* _TO DO_
Go through the lines below and copy each one that holds the string "occurs".
□ □ □ □ □
Lemma bump_in (allowed : ip -> bool) recs lk Out In x n i :
  inv (recs, lk) Out In -> (if allowed x then lk !! IPString ip6s x = Some i else i = -1) ->
  exists recs', bump (add_in n) i recs = Ret recs' /\ inv (recs', lk) Out (plus allowed In x n).
Proof.
  intros Hs Hx. destruct (allowed x) eqn:Ha.
  - destruct (inv_alter recs lk Out In Out (plus allowed In x n) (add_in n) (IPString ip6s x) i) as [-> H]; eauto.
    + intros y Hy. rewrite plus_miss by auto. done.
    + intros r Hr HO HI. cbn. by rewrite HO, HI, plus_hit, u64_add.
  - subst i. exists recs. split; [done|]. eapply inv_ext; [..|exact Hs]; [done|]. intros y. by rewrite plus_miss by auto.
Qed.

Definition wf_flow (f : flow) : Prop := (4 <= length (SrcIP f))%nat /\ (4 <= length (DstIP f))%nat.

Definition covers (allowed : ip -> bool) (lk : gmap string Z) (f : flow) : Prop :=
  (allowed (SrcIP f) = true -> is_Some (lk !! IPString ip6s (SrcIP f))) /\
  (allowed (DstIP f) = true -> is_Some (lk !! IPString ip6s (DstIP f))).

(** The address printed as [y] is allowed and occurs in [flows]. *)
Definition occurs (allowed : ip -> bool) (flows : list flow) (y : string) : Prop :=
  exists f x, f ∈ flows /\ (x = SrcIP f \/ x = DstIP f) /\ allowed x = true /\ y = IPString ip6s x.

Lemma covers_mono (allowed : ip -> bool) lk lk' f : lk ⊆ lk' -> covers allowed lk f -> covers allowed lk' f.
Proof.
  intros Hlk [H1 H2].
  split; intros H; [destruct (H1 H) as [i Hi]|destruct (H2 H) as [i Hi]]; exists i; by eapply lookup_weaken.
Qed.

Lemma flows_loop_ok (allowed : ip -> bool) t flows : forall s Out In,
  Forall wf_flow flows -> inv s Out In ->
  exists s', flows_loop allowed t flows s = Ret s' /\ s.2 ⊆ s'.2 /\ Forall (covers allowed s'.2) flows /\
    (forall y, is_Some (s'.2 !! y) -> is_Some (s.2 !! y) \/ occurs allowed flows y) /\
    inv s' (fun x => Out x + sum_of allowed SrcIP x flows) (fun x => In x + sum_of allowed DstIP x flows).
Proof.
  induction flows as [|f flows IH]; intros s Out In Hwf Hs.
  - exists s. split; [done|]. split; [done|]. split; [done|]. split; [auto|].
    eapply inv_ext; [..|exact Hs]; intros x; cbn; lia.
  - apply Forall_cons in Hwf as [[Hf1 Hf2] Hwf].
    destruct (index_of_ok allowed t _ _ _ _ Hf1 Hs) as (s1 & i & E1 & Hs1 & Hle1 & Hi & Ho1).
    destruct (index_of_ok allowed t _ _ _ _ Hf2 Hs1) as ([r2 l2] & j & E2 & Hs2 & Hle2 & Hj & Ho2).
    cbn [fst snd] in *.
    assert (if allowed (SrcIP f) then l2 !! IPString ip6s (SrcIP f) = Some i else i = -1) as Hi2.
    { destruct (allowed (SrcIP f)); [by eapply lookup_weaken|done]. }
    destruct (bump_out allowed _ _ _ _ (SrcIP f) (DOctets f) i Hs2 Hi2) as (r3 & E3 & Hs3).
    destruct (bump_in allowed _ _ _ _ (DstIP f) (DOctets f) j Hs3 Hj) as (r4 & E4 & Hs4).
    destruct (IH _ _ _ Hwf Hs4) as (s' & E5 & Hle & Hcov & Ho & Hs'). cbn [fst snd] in *.
    exists s'. split; [cbn [flows_loop go_bind]; rewrite E1; cbn; rewrite E2; cbn; rewrite E3; cbn; by rewrite E4|].
    split; [by etrans; [|exact Hle]; etrans|]. split; [|split].
    + constructor; [|done]. apply (covers_mono allowed l2); [done|].
      split; intros Ha; [rewrite Ha in Hi2|rewrite Ha in Hj]; eauto.
    + intros y Hy. unfold occurs. destruct (Ho y Hy) as [H|(g & x & Hg & Hx)]; [|right; exists g, x; set_solver].
      destruct (Ho2 y H) as [H'|[? ->]]; [|right; exists f, (DstIP f); set_solver].
      destruct (Ho1 y H') as [H''|[? ->]]; [auto|right; exists f, (SrcIP f); set_solver].
    + eapply inv_ext; [..|exact Hs']; intros x; unfold plus, sum_of; cbn [foldr]; lia.
Qed.

Lemma inv_init : inv ([], ∅) (fun _ => 0) (fun _ => 0).
Proof.
  split; [|split]; [|done..]. intros x i. split; [done|]. intros (r & _ & Hr & _). done.
Qed.

(** A NetFlow packet gives one record per allowed address that occurs in it
    and no other, and the record holds the bytes of all flows from the address
    and of all flows to it, modulo 2^64. *)
Theorem netflow_sums_per_address h hdr flows :
  Forall wf_flow flows ->
  let allowed := IpAddressAllowed (AllNetworks h) (AllowedNetworks h) in
  exists recs, NetFlowV5ToBandwidthAccounting h hdr flows = Ret recs /\
    NoDup (Ip <$> recs) /\
    (forall r, r ∈ recs -> OutBytes r = u64 (sum_of allowed SrcIP (Ip r) flows) /\
                           InBytes r = u64 (sum_of allowed DstIP (Ip r) flows)) /\
    (forall y, y ∈ Ip <$> recs <-> occurs allowed flows y).
Proof.
  intros Hwf allowed. unfold NetFlowV5ToBandwidthAccounting. fold allowed.
  destruct (flows_loop_ok allowed (Truncate (unixTime hdr) (TimeDuration h)) flows _ _ _ Hwf inv_init) as ([recs lk] & -> & _ & Hcov & Hocc & H1 & H2 & H3).
  cbn in H1, H2, Hcov, Hocc |- *. exists recs. split; [done|]. split; [|split].
  - apply NoDup_alt. intros n m x Hn Hm. rewrite list_lookup_fmap in Hn, Hm.
    apply fmap_Some in Hn as (r1 & Hn & ->), Hm as (r2 & Hm & Heq).
    assert (lk !! Ip r1 = Some (Z.of_nat n)) by (apply H1; exists r1; rewrite Nat2Z.id; auto with lia).
    assert (lk !! Ip r1 = Some (Z.of_nat m)) by (apply H1; exists r2; rewrite Nat2Z.id; auto with lia).
    assert (Z.of_nat n = Z.of_nat m) by congruence. lia.
  - intros r Hr. apply list_elem_of_lookup in Hr as [n Hn]. eauto.
  - intros y. split.
    { intros Hy. apply list_elem_of_fmap in Hy as (r & -> & Hr). apply list_elem_of_lookup in Hr as [n Hn].
      destruct (Hocc (Ip r)) as [[i Hi]|Hy]; [|done..]. exists (Z.of_nat n). apply H1. exists r.
      rewrite Nat2Z.id. auto with lia. }
    intros (f & x & Hf & Hx & Ha & ->). rewrite Forall_forall in Hcov. destruct (Hcov f Hf) as [Hc1 Hc2].
    assert (is_Some (lk !! IPString ip6s x)) as [i Hi] by (destruct Hx; subst; auto).
    apply H1 in Hi as (r & _ & Hr & <-). apply list_elem_of_fmap_2. by eapply list_elem_of_lookup_2.
Qed.
End NetFlow.
Lemma rotate_turn_conserves limit cut o t t' more : faithful o -> distinct_ends cut (history t) ->
  rotate_turn limit cut o t = (t', more) ->
  history t' ⊆ history t /\ history t' ⊎ archive t' = history t ⊎ archive t.
Proof.
  intros Hf Hd H. assert (Ho := Hf). destruct Ho as (H1 & S1 & H2 & S2).
  apply rotate_turn_cases in H as [[-> _]|[-> _]]; [done| |done]. cbn.
  rewrite (listings_agree _ _ cut (history t) H1 S1 H2 S2 Hd).
  assert (Hs := deleted_subseteq limit cut _ (history t) H2).
  set (d := firsts _ _) in *. split; multiset_solver.
Qed.

(** The rows that are not to be rotated stay. *)
Lemma rotate_turn_recent limit cut o t t' more r : faithful o -> cut <= end_time r ->
  rotate_turn limit cut o t = (t', more) ->
  multiplicity r (history t') = multiplicity r (history t) /\ multiplicity r (archive t') = multiplicity r (archive t).
Proof.
  intros Hf Hr H. assert (Ho := Hf). destruct Ho as (H1 & _ & H2 & _).
  apply rotate_turn_cases in H as [[-> _]|[-> _]]; [done| |done]. cbn.
  assert (E : forall f, lists f -> multiplicity r (firsts limit (f (old cut (history t)))) = 0%nat).
  { intros f Hl. assert (Hs := firsts_subseteq f limit (old cut (history t)) Hl). specialize (Hs r).
    unfold old in Hs at 2. rewrite multiplicity_filter, decide_False in Hs by lia. lia. }
  rewrite multiplicity_difference, multiplicity_disj_union, !E by done. lia.
Qed.

Lemma DoRotate_spec limit cut os : (forall k, faithful (os k)) -> forall fuel k t,
  (size (history t) < fuel)%nat -> exists t', DoRotate fuel limit cut os k t = Some t' /\
    (forall r, cut <= end_time r -> multiplicity r (history t') = multiplicity r (history t) /\
                                    multiplicity r (archive t') = multiplicity r (archive t)) /\
    (distinct_ends cut (history t) -> history t' ⊎ archive t' = history t ⊎ archive t).
Proof.
  intros Hf. induction fuel as [|fuel IH]; intros k t Hs; [lia|]. cbn [DoRotate].
  destruct (rotate_turn limit cut (os k) t) as [t1 more] eqn:E.
  assert (Hrec := fun r Hr => rotate_turn_recent _ _ _ _ _ _ r (Hf k) Hr E).
  assert (Hcon := fun Hd => rotate_turn_conserves _ _ _ _ _ _ (Hf k) Hd E).
  destruct more.
  - assert (Hlt := rotate_turn_shrinks _ _ _ _ _ (Hf k) E). destruct (IH (S k) t1 ltac:(lia)) as (t' & Et & Hr' & Hc').
    exists t'. split; [done|]. split.
    + intros r Hr. destruct (Hr' r Hr), (Hrec r Hr). split; congruence.
    + intros Hd. destruct (Hcon Hd) as [Hsub <-]. apply Hc'. by eapply distinct_ends_mono.
  - exists t1. split; [done|]. split; [done|]. intros Hd. by apply Hcon.
Qed.

(** C11.  Whatever fails and however long it takes, the rotation of the address
    logs ends after at most one turn more than there are rows, leaves the rows
    that are not old in place, and moves rows without losing or duplicating
    any, provided that no two different old rows have the same end. *)
Theorem rotation_conserves_rows limit cut os t fuel :
  (forall k, faithful (os k)) -> distinct_ends cut (history t) -> (size (history t) < fuel)%nat ->
  exists t', DoRotate fuel limit cut os 0 t = Some t' /\
    history t' ⊎ archive t' = history t ⊎ archive t /\
    (forall r, cut <= end_time r -> multiplicity r (history t') = multiplicity r (history t)).
Proof.
  intros Hf Hd Hs. destruct (DoRotate_spec limit cut os Hf fuel 0 t Hs) as (t' & E & Hr & Hc).
  exists t'. split; [done|]. split; [by apply Hc|]. intros r Hcut. by apply Hr.
Qed.

(** Without failures and time limits no old row is left. *)
Definition smooth_turn (o : turn) : Prop :=
  o_begin o = true /\ o_insert o = true /\ o_inserted o = true /\ o_delete o = true /\
  o_deleted o = true /\ o_commit o = Committed /\ o_late o = false.

Lemma DoRotate_complete limit cut os : 0 < limit ->
  (forall k, faithful (os k)) -> (forall k, smooth_turn (os k)) ->
  forall fuel k t t', DoRotate fuel limit cut os k t = Some t' -> old cut (history t') = ∅.
Proof.
  intros Hl Hf Hok. induction fuel as [|fuel IH]; intros k t t'; [done|]. cbn [DoRotate].
  destruct (rotate_turn limit cut (os k) t) as [t1 more] eqn:E. destruct more; [by apply IH|]. intros [= <-].
  destruct (Hok k) as (Hb & Hi & Hi' & Hd & Hd' & Hc & Ht). unfold rotate_turn in E.
  rewrite Hb, Hi, Hi', Hd, Hd', Hc, Ht, bool_decide_eq_false_2 in E by lia. cbn in E.
  rewrite size_firsts in E by apply Hf. case_decide; [|done]. simplify_eq.
  apply gmultiset_size_empty_inv. lia.
Qed.

(** *** A database *)

Lemma list_to_set_disj_elements (t : table) : list_to_set_disj (elements t) = t.
Proof.
  induction t as [|r t IH] using gmultiset_ind; [done|].
  rewrite (list_to_set_disj_perm _ _ (gmultiset_elements_disj_union _ _)), list_to_set_disj_app.
  rewrite gmultiset_elements_singleton, IH, list_to_set_disj_cons, list_to_set_disj_nil.
  by rewrite gmultiset_disj_union_right_id.
Qed.

Global Instance before_eq_dec : RelDecision before_eq.
Proof. intros r r'. unfold before_eq. apply _. Defined.
Global Instance before_eq_total : Total before_eq.
Proof. intros r r'. unfold before_eq. lia. Qed.

(** The rows by their end, and among rows with the same end in one or in the
    other order. *)
Definition listing (b : bool) (t : table) : list row :=
  merge_sort before_eq (if b then elements t else reverse (elements t)).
□ □ □ □ □
* _ANSWER SECTION_
(** The address printed as [y] is allowed and occurs in [flows]. *)
Definition occurs (allowed : ip -> bool) (flows : list flow) (y : string) : Prop :=
    (forall y, is_Some (s'.2 !! y) -> is_Some (s.2 !! y) \/ occurs allowed flows y) /\
    + intros y Hy. unfold occurs. destruct (Ho y Hy) as [H|(g & x & Hg & Hx)]; [|right; exists g, x; set_solver].
(** A NetFlow packet gives one record per allowed address that occurs in it
    (forall y, y ∈ Ip <$> recs <-> occurs allowed flows y).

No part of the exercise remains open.